Un perfil ideológico que podría mantenerse durante una generación como mínimo. Barrett no debería decepcionar a sus mentores. Sus escritos académicos, declaraciones públicas y opiniones redactadas durante los tres años que ha pasado en el Tribunal de Apelaciones entroncan con la ortodoxia conservadora. Tanto en su oposición al aborto, como la defensa de las armas, la línea dura en inmigración o las objeciones hacia la reforma sanitaria de Obama.

No es su competencia intelectual la que está ahora en entredicho, sino su capacidad de desligar sus creencias de su interpretación de la Constitución y su trabajo como jurista.

Barrett es una católica devota y ha llegado a sugerir que los jueces deberían recusarse en aquellos casos que entran directamente en conflicto con su conciencia. Hace unos años les dijo a sus estudiantes que debían afrontar sus carreras en la judicatura como un medio «para construir el reino de Dios». Y es además miembro de People of Praise, una organización cristiana cuyos miembros se juran lealtad de por vida y enseña a situar al marido como la autoridad principal de la familia, según The New York Times .

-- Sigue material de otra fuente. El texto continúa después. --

Lemma unmap_page_spec m root T D l va :
  aspace m root T D l -> 0 <= va < MAXVA -> all_owned (leaf (ram m) T) D (vpn va) 1 ->
  mwp (unmap_page root va true) m (fun _ m' => exists D' l',
    aspace m' root T D' l' /\ unmaps (vpn va) 1 m T D l m' D' l').
Proof.
  intros Has Hva Hall. pose proof (as_own _ _ _ _ _ Has) as Hown. pose proof (as_asp _ _ _ _ _ Has) as Hasp.
  unfold unmap_page. apply mwp_bind. eapply mwp_mono; [by apply walk_find; [apply Hown|]|].
  intros r m1 [-> ->]. destruct (slot T va =? 0) eqn:Es; bool_to_prop.
  { apply mwp_ret. exists D, l. split; [done|]. apply (unmaps_invalid m root); [done|].
    rewrite slot_none; [done|done|apply Hown]. }
  apply mwp_bind, (mwp_load_slot m root _ l); [done|done|].
  destruct (has (leaf (ram m) T (vpn va)) PTE_V) eqn:Ev; cbn [negb].
  2: { apply mwp_ret. exists D, l. split; [done|]. by apply (unmaps_invalid m root). }
  destruct (Hall (vpn va) ltac:(lia) Ev) as [p Hp].
  destruct (asp_leaf _ _ _ _ Hasp _ _ Hp) as (_ & -> & Hpok). cbn [mwhen].
  apply mwp_bind, (kfree_pushes m p l); [apply Has|done|apply Has; right; by eexists|]. intros m2 Hf2 Ht2 Hk2.
  destruct (unmaps_valid m m2 root T D l va p) as (Hown2 & Has3 & Hum); [done..|].
  apply (mwp_store_slot m2 root _ (p :: l)); [done|done|]. eauto.
Qed.

Lemma uvmunmap_loop_spec n m root T D l va stop :
  aspace m root T D l -> 0 <= va -> stop <= MAXVA -> stop = va + Z.of_nat n * PGSIZE ->
  all_owned (leaf (ram m) T) D (vpn va) (Z.of_nat n) ->
  mwp (uvmunmap_loop n root va stop true) m (fun _ m' => exists D' l',
    aspace m' root T D' l' /\ unmaps (vpn va) (Z.of_nat n) m T D l m' D' l').
Proof.
  revert m D l va. induction n as [|n IH]; intros m D l va Has Hva Hmax Hstop Hall; cbn [uvmunmap_loop].
  - destruct (va <? stop) eqn:E; bool_to_prop; [lia|]. apply mwp_ret. exists D, l. split; [done|]. apply unmaps_refl.
  - assert (HM : MAXVA = 2 ^ 38) by done.
    destruct (va <? stop) eqn:E; bool_to_prop; [|rewrite PGSIZE_val in *; lia].
    apply mwp_bind. eapply mwp_mono; [apply (unmap_page_spec m root T D l va Has); [lia|]|].
    { intros k Hk. apply Hall. lia. }
    intros [] m1 (D1 & l1 & Has1 & Hu1). rewrite u64_small by (rewrite PGSIZE_val in *; lia).
    eapply mwp_mono; [apply (IH m1 D1 l1 (va + PGSIZE) Has1)|].
    + rewrite PGSIZE_val. lia.
    + done.
    + lia.
    + rewrite vpn_step. intros k Hk. rewrite (um_leaf _ _ _ _ _ _ _ _ _ Hu1), decide_False by lia.
      intros Hv. rewrite (um_D _ _ _ _ _ _ _ _ _ Hu1), lookup_cut, decide_False by lia. apply Hall; [lia|done].
    + intros [] m' (D' & l' & Has' & Hu'). exists D', l'. split; [done|]. rewrite vpn_step in Hu'.
      replace (Z.of_nat (S n)) with (1 + Z.of_nat n) by lia. eapply unmaps_trans; [lia|lia|done|done].
Qed.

Nacida hace 48 años en Nueva Orleans, una edad que podría convertirla en la magistrada más joven en la historia del Supremo, Barrett se graduó con los máximos honores en el Rhodes College, de afiliación presbiteriana, y la universidad católica de Notre Dame, situada en South Bend (Indiana) donde vive con su familia. Está casada con un abogado y tienen siete hijos, dos de ellos adoptados en Haití.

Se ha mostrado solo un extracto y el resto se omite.